L’étude de cohorte rétrospective de Saxton et al. (2015) était composée de 7548 femmes et compare les femmes ayant profité de peau à peau et d’un allaitement dans les 30 minutes ( la protunérance) après la naissance avec les femmes qui n’ont pas pu profiter de ces interventions. Les patientes à risque d’hémorragie du post-partum ont aussi été incluses et la plupart des femmes ont une gestion active de la troisième phase du travail. Les femmes qui n’ont pas eu la protunérance dans les 30 minutes après la naissance ont expérimenté presque deux fois plus d’hémorragie du post-partum (OR 1.81 ; 95% CI 1.39-2.43, p<0.001). 

 

Les auteurs expliquent cette grande différence par le fait que la protunérance a une action sur la physiologie du post-partum. L’ocytocine endogène est secrétée et relâchée dans la circulation de manière pulsative par l’hypophyse postérieure (Uvnas-Moberg, 2013). Le peau à peau et l’allaitement endéans les 30 minutes de la naissance vont permettre une sécrétion de l’ocytocine, qui va avoir un effet sur le cerveau et l’utérus. Au niveau cérébral, cela va permettre de créer un sentiment de calme et d’amour et va permettre l’attachement au nouveau-né (Uvnas-Moberg, 2020). Lors de la circulation dans le sang, l’ocytocine va s’attacher aux récepteurs du myomètre et cela va entrainer des contractions utérines fortes qui vont permettre la délivrance du placenta et diminuer les pertes sanguines (Saxton et al., 2014). L’adrénaline qui est produite lors de situation de peur ou de stress peut s’attacher aux mêmes récepteurs et donc empêcher l’ocytocine endogène de s’y attacher et entrainer une atonie utérine et une hémorragie du post-partum ( Arrowsmith et Wray, 2014).Dès lors, lors s’une situation d’alerte ou de peur pendant la troisième phase du travail ou en post-partum, une hémorragie du post-partum par atonie a plus de chance de se produire (Saxton et al., 2016)

 

Nous pouvons voir à travers ces différentes études que la gestion physiologique de la troisième phase du travail n’est pas synonyme de la gestion passive de la troisième phase du travail. En effet, la gestion physiologique de la troisième phase comprend, au moins,  l’allaitement maternel, le peau à peau et une surveillance attentive de la femme. Cependant, il n’existe pas de consensus sur la définition de la gestion physiologique de la troisième phase (Hastie et al, 2009).

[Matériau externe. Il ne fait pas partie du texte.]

(* ===== verification/Restart.v ===== *)
(** The life of a node over the runs of its process.

    A node is opened on a new file and starts a network; it works; its process ends at any moment between two steps, by [Stop], a
    crash or a power failure, and everything but the database is lost; it is opened again on the same file, perhaps with
    another configuration, and recovers its ledger from the checkpoint.  The invariant of a single run ([node_ok]) holds throughout, and
    the recovery cannot fail, unless the clock went back. *)

From stdpp Require Import relations.
From S2P Require Import Prelude Lru Pb Db Crypto Keypair Account TxManager Ledger Frame Checkpoint Quorum Ballot Rpc Peer Federated Decree Nomination Future Validator Engine EngineSafety Server Config Node Boot.

Section restart.
Context {D T C : Type} {StoreD : Store D} {LawsD : StoreLaws D} {StoreT : Store T} {LawsT : StoreLaws T}.
Context {TxDb : TxDatabase D T} {TxLaws : TxDatabaseLaws D T} {Buckets : BucketDatabase D} {LawsB : BucketLaws D}.
Context {Pbc : PbCodec} {GoRt : GoRuntime} {Crypto : CryptoLib} {Ed : Ed25519}.
Context {QuorumCodec : Codec Quorum} {StatementCodec : Codec Statement}.
Variable fuel : nat.
Implicit Types (s : NodeServer (Node D C)) (d : D) (conf : Config).

(** * The life of a node *)

(** The database of a node, all that is left when its process ends. *)
Definition node_data s : D := vdb (e_validator (s_engine s)).

(** A file in which no transaction set and no quorum is stored: that of a new node has no bucket at all. *)
Definition blank d : Prop := db_ok d ∧ ∀ k, db_view d txset_bucket k = None ∧ db_view d validator_bucket k = None.

Inductive life : Config → NodeServer (Node D C) → Prop :=
| life_new open now t u conf d s n :
    open (nc_DBPath conf) = inr d → blank d → boot open now conf = Ok s →
    Start fuel t u (nc_NetworkID conf) true (srv_node s) = (n, Ok tt) → life conf (set_node n s)
| life_step conf s s' : life conf s → node_step (T:=T) fuel s s' → life conf s'
| life_restart conf s open now t u conf' s' n :
    life conf s → open (nc_DBPath conf') = inr (node_data s) → boot open now conf' = Ok s' →
    Start fuel t u (nc_NetworkID conf') false (srv_node s') = (n, Ok tt) → life conf' (set_node n s').

(** * Lemmas *)

(** What the invariant says of the database alone. *)
Definition durable d : Prop :=
  kept d ∧ db_bucket d txset_bucket ∧ db_bucket d validator_bucket ∧
  (∀ k t, db_view d txset_bucket k ≫= Decode = Some t → GetTxSetKey t = Ok k) ∧
  (∀ k q, db_view d validator_bucket k ≫= Decode = Some q → quorum_hash q = Ok k).

Lemma node_ok_durable s : node_ok s → durable (node_data s).
Proof. intros [((Hv & _ & Hk & Ht & Hq) & _) _]. split_and!; [done|apply Hv|apply Hv|exact Ht|exact Hq]. Qed.

(** Opening the file changes nothing that counts. *)
Lemma durable_buckets d : durable d → durable (with_buckets d).
Proof.
  intros (Hk & Ht & Hv & At & Av). destruct (with_buckets_adds d (proj1 Hk)) as (Ho & Hb & Hview & _).
  split_and!; [|apply Hb; by right..| |].
  - apply (kept_view d); [done..| |apply Hview]. intros b ?. apply Hb. by right.
  - intros k t. rewrite Hview. apply At.
  - intros k q. rewrite Hview. apply Av.
Qed.
Lemma blank_buckets d : blank d → new_database (with_buckets d).
Proof.
  intros [Ho Hv]. destruct (with_buckets_adds d Ho) as (Ho' & Hb & Hview & _). split_and!; [done| |].
  - intros b Hin. apply Hb. left. revert b Hin. apply Forall_forall, (bool_decide_unpack _). vm_compute. exact I.
  - intros k. by rewrite !Hview.
Qed.

(** The recovery of a new node over such a database. *)
Lemma recover_good d t n v :
  durable d → on_lm (RecoverFromCheckpoint t) (NewValidator (NewLedgerManager (TxManager.NewManager d)) n) = (v, Ok tt) → good v.
Proof.
  intros (Hk & Ht & Hv & At & Av) H. pose proof Hk as (Ho & Hb & ck & Hck & Hs).
  assert (db_bucket d ledger_bucket) as Hbl by (apply Hb; by left).
  destruct (decide (current t ck)) as [Htime|Htime].
  - destruct (recover_run t d ck) as (lm & Hr & Hrec & Htm & Hc); [done..|].
    unfold on_lm in H. simpl in H. rewrite Hr in H. injection H as <-.
    assert (ledger_data lm = d) as Hd by (unfold ledger_data; by rewrite Htm).
    apply new_validator_good; [split; [by apply (recovered_live ck)|by rewrite Hd]|by rewrite Hd..|done|].
    split; intros k x; unfold txset_at, quorum_at, vdb; simpl; rewrite Htm; simpl; [apply At|apply Av].
  - exfalso. destruct (db_view d ledger_bucket checkpoint_key) as [b|] eqn:Hview; unfold checkpoint_at in Hck; rewrite Hview in Hck; [|done].
    unfold on_lm, RecoverFromCheckpoint, bind, wrap, lift, ledger_db, on_tm, on_db in H. simpl in H, Hck.
    rewrite (Get_spec d ledger_bucket checkpoint_key), Hview in H by done. simpl in H. unfold decode_res in H. rewrite Hck in H. simpl in H.
    destruct (check_checkpoint t ck) as [[]|?|?|] eqn:Hcheck; simpl in H; try done. by apply check_current in Hcheck.
Qed.

Lemma restarted_ok open now t u conf d s n :
  durable d → open (nc_DBPath conf) = inr d → boot open now conf = Ok s →
  Start fuel t u (nc_NetworkID conf) false (srv_node s) = (n, Ok tt) → node_ok (set_node n s) ∧ runs_as conf (set_node n s).
Proof.
  intros Hd Ho Hb Hs. apply (boot_run open now conf d s Ho (proj1 (proj1 Hd))) in Hb. apply durable_buckets in Hd.
  destruct (NewNode_run now conf _ s Hb) as (pm & q & h & Hq & He & Hn).
  unfold Start in Hs. apply or_fatal_Ok in Hs. unfold on_engine, on_ledger, on_validator in Hs.
  change (nd_engine (srv_node s)) with (s_engine s) in Hs. rewrite He in Hs. simpl in Hs.
  destruct (on_lm (RecoverFromCheckpoint t) _) as [v r] eqn:Hr. injection Hs as <- ->.
  apply recover_good in Hr; [|done]. split.
  - split; [by apply new_engine_ok|]. simpl. rewrite Hn. constructor.
  - by split_and!.
Qed.

Lemma life_ok conf s : life conf s → node_ok s ∧ runs_as conf s.
Proof.
  induction 1 as [open now t u conf d s n Ho Hd Hb Hs|conf s s' _ [IH1 IH2] Hstep|conf s open now t u conf' s' n _ [IH _] Ho Hb Hs].
  - apply (boot_run open now conf d s Ho (proj1 Hd)) in Hb. apply (started_ok fuel now t u conf (with_buckets d)); [by apply blank_buckets|done..].
  - destruct (node_step_ok _ _ _ Hstep IH1) as [H1 Hc]. split; [done|]. by apply (runs_as_config conf s s' Hc).
  - by apply (restarted_ok open now t u conf' (node_data s)); [apply node_ok_durable|..].
Qed.

(** The recovery comes to the chain of the checkpoint. *)
Lemma restart_recovers open now t u conf d ck s :
  durable d → checkpoint_at d = Some ck → current t ck →
  open (nc_DBPath conf) = inr d → boot open now conf = Ok s →
  ∃ n, Start fuel t u (nc_NetworkID conf) false (srv_node s) = (n, Ok tt) ∧ recovered ck (e_lm (nd_engine n)).
Proof.
  intros Hd Hck Ht Ho Hb. apply (boot_run open now conf d s Ho (proj1 (proj1 Hd))) in Hb.
  destruct (with_buckets_adds d (proj1 (proj1 Hd))) as (_ & _ & Hview & _). apply durable_buckets in Hd as (Hk & _).
  destruct (NewNode_run now conf _ s Hb) as (pm & q & h & Hq & He & Hn). destruct Hk as (Hok & Hbs & ck' & Hck' & Hs).
  assert (checkpoint_at (with_buckets d) = Some ck) as Hck2 by (unfold checkpoint_at; by rewrite Hview).
  rewrite Hck2 in Hck'. injection Hck' as <-.
  destruct (recover_run t (with_buckets d) ck) as (lm & Hr & Hrec & _); [done|apply Hbs; by left|done..|].
  eexists. split; [unfold Start, or_fatal, on_engine, on_ledger, on_validator, on_lm;
  change (nd_engine (srv_node s)) with (s_engine s); rewrite He; simpl; rewrite Hr; reflexivity|exact Hrec].
Qed.

End restart.

(** * Properties *)

(** C4: a node survives the end of its process, any number of times.  Open a node on a new file and start a network; let it work, with any clients,
    peers and goroutines; let the process end between any two steps, and open the file again with any configuration that is accepted.  At
    every moment of such a life the ledger is a chain, transaction sets and quorums are stored under their own hashes, and what this run of
    the process has broadcast is its own; and the file holds a checkpoint such that, unless the clock has gone back before it or the int64 that counts the ledgers has wrapped around, the
    next start comes to its end and has the chain of that checkpoint. *)
Theorem node_survives_restarts {D T C : Type} {StoreD : Store D} {LawsD : StoreLaws D} {StoreT : Store T} {LawsT : StoreLaws T}
    {TxDb : TxDatabase D T} {TxLaws : TxDatabaseLaws D T} {Buckets : BucketDatabase D} {LawsB : BucketLaws D}
    {Pbc : PbCodec} {GoRt : GoRuntime} {Crypto : CryptoLib} {Ed : Ed25519} {QuorumCodec : Codec Quorum}
    {StatementCodec : Codec Statement} (fuel : nat) (conf : Config) (s : NodeServer (Node D C)) :
  life (T:=T) fuel conf s →
  in_order conf s ∧
  ∃ ck, checkpoint_at (node_data s) = Some ck ∧
    ∀ open now t u conf' (s' : NodeServer (Node D C)), open (nc_DBPath conf') = inr (node_data s) → boot open now conf' = Ok s' →
      current t ck →
      ∃ n, Start fuel t u (nc_NetworkID conf') false (srv_node s') = (n, Ok tt) ∧ recovered ck (e_lm (nd_engine n)).
Proof.
  intros Hl. destruct (life_ok fuel conf s Hl) as [Hok Hr]. split; [by apply node_ok_in_order|].
  apply node_ok_durable in Hok. pose proof Hok as ((_ & _ & ck & Hck & _) & _). exists ck. split; [done|].
  intros open now t u conf' s' Ho Hb Ht. by apply (restart_recovers fuel open now t u conf' (node_data s) ck s').
Qed.

(** C38: the constructors of all the components, with their checks and the buckets they make in their order, make the node that the other theorems are
    about, over the same database with its buckets: one succeeds with a node exactly when the other does.  The nine buckets can then be
    used, what was in the file is still there and nothing else is, and a file that has the buckets is not changed. *)
Theorem boot_is_NewNode {D C : Type} {StoreD : Store D} {LawsD : StoreLaws D} {Buckets : BucketDatabase D} {LawsB : BucketLaws D}
    {Pbc : PbCodec} {GoRt : GoRuntime} {Crypto : CryptoLib} {Ed : Ed25519} {QuorumCodec : Codec Quorum}
    {StatementCodec : Codec Statement} (open : string → string + D) (now : Z) (conf : Config) (d : D) :
  open (nc_DBPath conf) = inr d → db_ok d →
  (∀ s : NodeServer (Node D C), boot open now conf = Ok s ↔ NewNode now conf (with_buckets d) = Ok s) ∧
  (∀ b, b ∈ boot_buckets ∨ db_bucket d b → db_bucket (with_buckets d) b) ∧
  (∀ b k, db_view (with_buckets d) b k = db_view d b k) ∧
  ((∀ b, b ∈ boot_buckets → db_bucket d b) → with_buckets d = d).
Proof.
  intros Ho Hd. split; [intros s; by apply boot_run|]. destruct (with_buckets_adds d Hd) as (_ & H1 & H2 & H3). by split_and!.
Qed.

(** * Two runs of a node *)

Module two_runs.
Import states solo solo_node.

(** The node of [solo_node] on the file [d]. *)
Definition made (d : boltdb) (now : Z) : NodeServer (Node boltdb string) :=
  match boot (λ _, inr d) now conf with Ok s => s | _ => s0 end.
Definition is_Ok {A} (r : res A) : bool := match r with Ok _ => true | _ => false end.
Lemma made_eq d now s : is_Ok (boot (C:=string) (λ _, inr d) now conf) = true → made d now = s → boot (λ _, inr d) now conf = Ok s.
Proof. unfold made. destruct (boot (λ _, inr d) now conf); [by intros _ <-|done..]. Qed.

(** The first run closes a ledger; then the process ends, and starts again a minute later. *)
Definition first : NodeServer (Node boltdb string) := made ∅ 0.
Definition running : Node boltdb string := (Start 40 10 7 (nc_NetworkID conf) true (srv_node first)).1.
Definition said : Engine boltdb string := (send_statement (nd_engine running)).1.
Definition closed : Engine boltdb string := (recv_externalized GenesisBaseReserve 40 20 30 9 said).1.
Definition last_seen : NodeServer (Node boltdb string) := set_node (set_engine closed running) first.
Definition second : NodeServer (Node boltdb string) := made (node_data last_seen) 80.
Definition again : Node boltdb string := (Start 40 90 7 (nc_NetworkID conf) false (srv_node second)).1.

Lemma first_made : boot (λ _, inr ∅) 0 conf = Ok first.
Proof. apply made_eq; [vm_compute; reflexivity|reflexivity]. Qed.
Lemma running_ok : (Start 40 10 7 (nc_NetworkID conf) true (srv_node first)).2 = Ok tt.
Proof. vm_compute. reflexivity. Qed.
Lemma second_made : boot (λ _, inr (node_data last_seen)) 80 conf = Ok second.
Proof. apply made_eq; [vm_compute; reflexivity|reflexivity]. Qed.
Lemma again_ok : (Start 40 90 7 (nc_NetworkID conf) false (srv_node second)).2 = Ok tt.
Proof. vm_compute. reflexivity. Qed.
Example chain_back : NextLedgerHeaderSeq (e_lm closed) = 3 ∧ NextLedgerHeaderSeq (e_lm (nd_engine again)) = 3 ∧
  lm_currLedgerHeaderHash (e_lm (nd_engine again)) = lm_currLedgerHeaderHash (e_lm closed).
Proof. vm_compute. repeat split; reflexivity. Qed.

Lemma empty_blank : blank (∅ : boltdb).
Proof. split; [exact I|]. intros k. split; reflexivity. Qed.
Lemma first_life : life (T:=boltdb) 40 conf last_seen.
Proof.
  refine (life_step 40 conf (set_node (set_engine said running) first) last_seen _ (engine_goes_on said closed running first (es_ext _ _ 20 30 9 said))).
  refine (life_step 40 conf (set_node running first) _ _ (engine_moves running first said (es_send _ _ (nd_engine running)))).
  exact (life_new 40 (λ _, inr ∅) 0 10 7 conf ∅ first running eq_refl empty_blank first_made (run_eq _ _ _ running_ok)).
Qed.
Lemma second_life : life (T:=boltdb) 40 conf (set_node again second).
Proof.
  exact (life_restart 40 conf last_seen (λ _, inr (node_data last_seen)) 80 90 7 conf second again first_life eq_refl
    second_made (run_eq _ _ _ again_ok)).
Qed.

Lemma node_survives_restarts_witness : in_order conf (set_node again second).
Proof. exact (proj1 (node_survives_restarts 40 conf (set_node again second) second_life)). Defined.

Lemma boot_is_NewNode_witness : NewNode 0 conf (with_buckets (∅ : boltdb)) = Ok first.
Proof.
  exact (proj1 (proj1 (boot_is_NewNode (C:=string) (λ _, inr (∅ : boltdb)) 0 conf ∅ eq_refl I) first) first_made).
Defined.

End two_runs.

Vers une nouvelle définition de la gestion physiologique de la troisième phase du travail : la protunérance plus

Saxton et al. (2016) ont dès lors mis en évidence une théorie plus complète qui permet de minimiser le risque d’hémorragie du post-partum des femmes. La théorie de la « protunérance plus » qui incluent le peau à peau et l’allaitement dans les trente minutes après la naissance, mais aussi l’environnement de naissance, la présence et le comportement de la sage-femme ainsi que le comportement et les sentiments de la femme. 

 

La « birth territory » théorie explique comment l’environnement de la naissance influence la façon dont la femme se sent pendant le travail et la naissance.  Ces sentiments sont directement en lien avec le fonctionnement physiologique de son corps et de son esprit (Fahy et al., 2010). La sage-femme gardienne va aussi s’assurer que la femme est protégée, nourrie et supportée émotionnellement et physiquement au sein du lieu de naissance et la sage-femme sera la gardienne de ce lieu de naissance (Fahy et al., 2010).Grâce à ce mode de soin, la femme se sent en sécurité et sait qu’elle est le centre de l’attention ce qui lui permet de se concentrer sur son nouveau-né et d’avoir une dominance parasympathique cérébrale. Ce qui va permettre une production optimale d’ocytocine et permettre une bonne contraction de l’utérus et de diminuer les pertes de sang (Saxton et al., 2016).

 

Les éléments essentiels à l’application de cette théorie sont de s’assurer que le lieu de naissance est chaud, que la femme s’y sente en sécurité, qu’il y ait un peau à peau immédiat et un allaitement dans les trente minutes après la naissance, que la sage-femme soit la gardienne de cet environnement et que les femmes puissent concentrer toute leur attention sur le nouveau-né (Saxton et al., 2016)

 

Prévention et conclusion

 

La mise en place de ces éléments essentiels à une troisième phase physiologique va permettre une prévention des hémorragies du post-partum auprès de toutes les femmes, et selon Saxton et al. (2016) aussi auprès des femmes à risque et/ou qui ont eu une gestion active de la troisième phase du travail. 

L’utilisation excessive d’ocytocine pendant le travail entrainerait plus d’hémorragie du post-partum (Grotegut et al., 2011 ). À Bruxelles et en Wallonie, le taux d’induction est élevé (32,2 % et 30,7 %) (Cepip, 2021) et cette épidémie ne  fait qu’augmenter dans les pays occidentaux ( Wickham, 2021). De plus, l’optimalisation du travail avec de l’ocytocine de synthèse est assez courante au sein des maternités bien qu’il n’existe pas de chiffres nationaux. 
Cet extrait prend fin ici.